Lemma agrees_bind {A B} (m : @Detect.D Size CameraMatrix Color A)
    (k : A -> @Detect.D Size CameraMatrix Color B) :
  Detect.agrees m -> (forall x, Detect.agrees (k x)) -> Detect.agrees (m ≫= k).
Proof.
  intros Hm Hk a b w Hab. unfold mbind, Detect.D_bind.
  destruct (Hm a b w Hab) as (Ho & Hw & Hs).
  destruct (m (a, w)) as [[a1 w1] o1], (m (b, w)) as [[b1 w2] o2].
  cbn in Ho, Hw, Hs. subst o2 w2.
  destruct o1 as [x|e]; [by apply Hk|done].
Qed.

Lemma agrees_ret {A} (x : A) :
  Detect.agrees (mret x : @Detect.D Size CameraMatrix Color A).
Proof. by intros a b w Hab. Qed.

Lemma agrees_read {A} (field : detector -> A) :
  (forall a b, Detect.same_reads a b -> field a = field b) ->
  Detect.agrees (Detect.read field).
Proof.
  intros Hf a b w Hab. unfold Detect.read. cbn. by rewrite (Hf a b Hab).
Qed.

Lemma agrees_attribute {A} (name : string) (field : detector -> option A) :
  (forall a b, Detect.same_reads a b -> field a = field b) ->
  Detect.agrees (Detect.attribute name field).
Proof.
  intros Hf a b w Hab. unfold Detect.attribute. cbn.
  rewrite (Hf a b Hab). by destruct (field b).
Qed.

Lemma agrees_returning {A} (r : result A) :
  Detect.agrees (Detect.returning r : @Detect.D Size CameraMatrix Color A).
Proof. by intros a b w Hab. Qed.

Lemma agrees_running {A} (m : M A) :
  Detect.agrees (Detect.running m : @Detect.D Size CameraMatrix Color A).
Proof.
  intros a b w Hab. unfold Detect.running. cbn. by destruct (m w).
Qed.

Lemma agrees_set_draw_pose6D
    (name_to_draw : gmap string (@Detect.DrawPose6D Size CameraMatrix Color)) :
  Detect.agrees (Detect.set_draw_pose6D name_to_draw).
Proof.
  intros a b w (? & ? & ? & ? & ? & ? & ? & ? & ? & ?).
  unfold Detect.set_draw_pose6D. cbn. by repeat split.
Qed.

Lemma agrees_box_at (r : ref) :
  Detect.agrees (Detect.box_at r : @Detect.D Size CameraMatrix Color Box2D).
Proof.
  intros a b w Hab. unfold Detect.box_at. cbn. by destruct (objects w !! r).
Qed.
Lemma destination_folder_is_made_witness :
  ∃ sz, nodes (create_destination_structure ["photos"] ["dest"] false small_world).2
          !! ["dest"; "photos"] = Some (Directory sz).
Proof.
  destruct (destination_folder_is_made ["photos"] ["dest"] small_world
              (create_destination_structure ["photos"] ["dest"] false small_world).2
              ["dest"; "photos"])
    as (_ & _ & _ & Hdirs & _).
  - vm_compute. reflexivity.
  - apply Hdirs. vm_compute. right. left.
Defined.

(** ** The whole run *)

Section Run.

Context `{pil : PIL} `{pool : ProcessPool}.
Variable resolve : Path → result Path.
(* ===== verification/Prelude.v ===== *)
(** * go-cache: a verification library

    go-cache is a Go library of caches: an in-memory store with expiry over an
    adaptive replacement cache, a facade that signs keys and encrypts entries over
    any store, pools and initialisers for Redis, and a page cache middleware for
    gin.  This library translates that code into executable definitions and proves
    what it guarantees, and where it does not guarantee what its comments say.

    ** The program and the files

    Code without effects is a function.  Code with effects is a [prog E]: a tree of
    atomic calls [E], clock readings, log lines and panics, whose continuations are
    functions of the answers.  [run] executes such a program alone on a [world] (a
    state, the number of clock readings so far, the log); [Interleave.v] executes
    many of them action by action in any order.  The clock is a function from the
    index of a reading to nanoseconds; where a theorem needs it, the hypothesis is
    that it never goes back ([monotone]).

    - [Prelude.v] (this file): machine integers, list and map lemmas, strings,
      programs and their runs, [defer] and recovery of panics.
    - [Interleave.v]: schedules of several programs over one state, and contracts
      for atomic calls that keep an invariant under every schedule.
    - [Mutex.v]: sync.Mutex: goroutines that run a body under one mutex are
      serializable and never deadlock.
    - [LruInterface.v]: recency lists and the class [LRUCache], which is what
      simplelru's Go interface promises.
    - [SimpleLru.v]: simplelru/lru.go (element heap, map and eviction list), an
      instance of [LRUCache].
    - [Arc.v]: golang-lru/arc.go, [ARCCache], over any [LRUCache].
    - [CacheProps.v]: theorems on both caches over histories of calls.
    - [GoValues.v]: the values of [interface{}], [%T], type assertions, errors, and
      persistence.CacheStore as the class [CacheStore].
    - [Metrics.v]: metrics.go over the registry and the collectors of prometheus.
    - [InMemory.v]: inmemory.go, every method of [InMemoryStore], the gauge of
      metrics.go, [DeleteExpired]; the abstract map specification and the
      simulation; the [CacheStore] instance.
    - [InMemoryProps.v], [InMemoryConc.v]: what the store guarantees to one
      goroutine, and to many.
    - [Janitor.v]: the janitor goroutine and its finalizer as a step relation.
    - [Bytes.v], [Pkcs.v]: bytes; pkcs.go.
    - [Aes.v], [Crypto.v]: AES-128 and CBC; keyAndIV, encryptByteArray and
      decryptByteArray of generic.go over the class [BlockCipher].
    - [Sha256.v], [Sha1.v], [GoFmt.v]: SHA-256, HMAC and entrySignature; SHA-1 and
      url.QueryEscape; the fmt verbs of the messages.
    - [Generic.v], [GenericProps.v]: every method of [GenericCache] over any
      [CacheStore]; the classes [ReadYourWrite] (what the facade asks of a store) and
      [PageStore] (what the page cache asks), and the theorems proved against them;
      [InMemoryStore] implements both.
    - [MapStore.v]: the class [MapStore], a store that behaves as a map with deadlines;
      [InMemoryStore] is one, and so is a [GenericCache] in front of one.
    - [FacadeSpec.v]: what every call of [GenericCache] does in front of such a store,
      encryption included, and that the facade refines it.
    - [RobfigCache.v]: persistence.InMemoryStore and the cache of robfig/go-cache under
      it: a map of items behind one mutex.  [RobfigProps.v]: the map whose entries vanish
      at their deadlines, which the store refines.  [RobfigConc.v]: its methods as
      critical sections, and concurrent callers.  [RobfigUse.v]: the store as a
      [ReadYourWrite], behind a [GenericCache], and its construction.
    - [TestStore.v], [TestProps.v]: the suites of generic_test_store.go as programs
      over any store, and that every [MapStore] passes them.
    - [GinCache.v], [GinProps.v]: galapagos_gin/cache/cache.go: gin's response
      writer, the cached writer, [Cache], [SiteCache] and [CachePage], over any store
      whose calls act on the store's part of the state, or (class [StoreHandler]) on the
      header maps and buffers too.
    - [PageFacade.v]: the page cache over a [GenericCache].
    - [PageAtomic.v]: [CachePageAtomic] and the requests that run it concurrently.
    - [GinRender.v]: pages rendered with gin's [Context.String] behind the page cache.
    - [Example.v], [ExampleMemory.v]: the routes of example/example.go; the cache its
      [init] makes over persistence.InMemoryStore.
    - [GobRegistry.v]: the registrations with encoding/gob.
    - [RedisPool.v], [RedisProps.v]: redispool.go over an arbitrary network.
    - [Strconv.v], [RedisCommands.v]: ParseInt and ParseUint; the methods of
      persistence.RedisStore and the serialization of values.
    - [RedisServer.v], [RedisRefine.v], [RedisStoreProps.v]: the documented commands
      of a Redis server (the class [RedisServer]), the refinement of the store's
      methods to operations on its database, and the store's theorems.
    - [RedisSuite.v]: test suites on RedisStore and on a [GenericCache] in front of it.
    - [ExampleInit.v]: the Redis part of the example's [init].
    - [PageRedis.v]: pages kept in Redis: the store's methods on values that refer to the
      heap of the page cache, and the page cache in front of a [GenericCache] in front of
      Redis.

    ** What the theorems show

    - Replacement caches.  In every history from its constructor the linked-list
      LRU answers as a plain recency list; the ARC keeps its four segments well
      formed and disjoint, its hits are the last values added, and it holds at most
      one entry more than its size, which does happen ([arc_size_exceeded]).
    - In-memory store.  Each method answers what an abstract map with deadlines
      specifies, up to evictions of other keys; hits are truthful, and values of any
      type live as long as they were set for, to two seconds; sweeps are exact; counters are exact modulo 2^64.  Under any interleaving the
      store stays well formed and no assertion panics, but increments, additions and
      fresh values can be lost.
    - persistence.InMemoryStore.  Each method answers what a map with deadlines
      specifies; expired items and sweeps cannot be observed; concurrent calls and
      sweeps are linearizable and end, and no increment is lost.  A [GenericCache] in
      front of it refines the same specification.  Its constructor leaves the
      finalizer of the janitor on an object nothing refers to.
    - Janitor.  A pending tick leads to a complete sweep; a stop reaches a running
      janitor, and is lost before the janitor has made its channel.
    - Encryption.  Padding, CBC and the entry encryption round trip, with the exact
      cases that are refused or panic; the initialisation vector is the key.
    - Facade.  Set then Get gives the data back, encrypted or not; the error and log
      behaviour on every branch of the guards; which pool is read; what identifies a
      key; the deadline AddExistingEntry gives to its copy.  In front of an in-memory
      store every call, of any value and destination, encrypting or not, does to the
      store's map what an abstract facade specifies ([facade_refines_spec]).
    - Page cache.  What is sent and what is replayed, spans, keys, and the buffers
      and header maps that stay shared with the handler; a page without
      x-okay-to-cache is stored but computed again.  Concurrent requests through
      CachePageAtomic are served as if one at a time, never deadlock, and compute a
      page once.  A page rendered by gin loses its status in the cache, and a page kept
      in an encrypting [GenericCache] is stored in the clear.  [page_over_redis] follows
      a page through all the layers: page cache, facade, RedisStore and server, and back.
    - Suites.  Each suite of generic_test_store.go, as a program, reports no error on
      any store that behaves as a map; testAdd and testReplace need a janitor, and
      testAdd fails without one ([suite_testAdd_without_janitor]).  Four of them on
      Redis too; the one with absolute deadlines needs the clocks of program and server
      to be related ([suite_incrAtomic_redis]).
    - Metrics and example.  Counters are exact and exported exactly when registered;
      the example's routes store what they answered and answer from the cache then; its
      [init] gives the read pool a default of 30 minutes and ignores REDIS_ADDRESS.
    - Redis.  The exact history of a dial, whatever the network answers: a connection
      is returned only if it accepted AUTH and SELECT, and is closed otherwise; the address New chooses.  Every method of RedisStore acts on the
      server's database as specified, reads back what it wrote for as long as its
      duration says, and gives its connection back whatever happens; IncrementCheckSet
      loses updates, Increment discards the deadline of a counter, and a server that
      cannot be reached reads as an empty cache.

    ** Bounds, parameters and hypotheses

    No definition runs on arbitrary fuel: loops are structural, over the keys of a
    cache, the blocks of a message (counted from its length) or the cases of a size.
    Go's [int], [int64], [uint64] and [time.Duration] wrap around at 64 bits; the
    lengths of caches and slices are plain integers, since memory keeps them far
    below 2^63.  time.Unix is taken without the wrap-around of deadlines beyond
    2^63 - 62135596800 seconds, and a server takes any EXPIREAT of 64 bits.

    Programs are inductive, so what they run of their callers (the handlers of pages,
    the bodies under a mutex) is finite: that a schedule ends means that it ends if
    they do, and nothing is said of a handler that never returns.

    Parameters: encoding/gob ([gob_encode], [gob_decode], with the hypothesis
    [gob_faithful] that decoding gives back what was encoded; for pages in Redis
    [gob_enc] and [gob_dec] on their contents, with the same hypothesis [gob_pages] for
    pages that have a header and a body), the printing of a
    local time, strconv.Quote (for Redis), what other goroutines do while a test suite
    sleeps, the order in which a header map is ranged over (a
    permutation of its bindings) and the items of a swept map, url.Parse, the network with the sentinel, Redis and
    Kubernetes clients, the Redis server (with the hypothesis that it answers as its
    commands are documented), the environment, and the clocks.

    [RobfigConc.v] uses functional extensionality, to identify programs whose
    continuations agree.

    ** What is not modelled

    - MSetNX and Mget of persistence.RedisStore, and IncrementFloat, Save, Load and the
      sharded cache of robfig/go-cache, which nothing calls; the pools and connections
      of redigo and the sentinel client, which appear as atomic calls.
    - Of the example server, the set-up of gin and prometheus in [main].
    - The tags of the tracing spans (kind, number of goroutines).
    - gin's renderers other than text; the gathering of metrics.
    - For the suites expiration, testAdd, testReplace and typicalGetSet there are theorems
      on stores in memory, not on Redis.
    - AES with 24 or 32 bytes of key, which keyAndIV never yields; the eviction
      callback of simplelru, which is nil in every use; a ReadCache chain that leads
      back to itself. *)

From stdpp Require Export base gmap strings list fin_maps.
From Stdlib Require Export ZArith Lia.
^^^^^^^^^^^^^^^^
■ Goal of the exercise
Within the records above, count each line holding "network". Write down only the number.

■ Completed task
3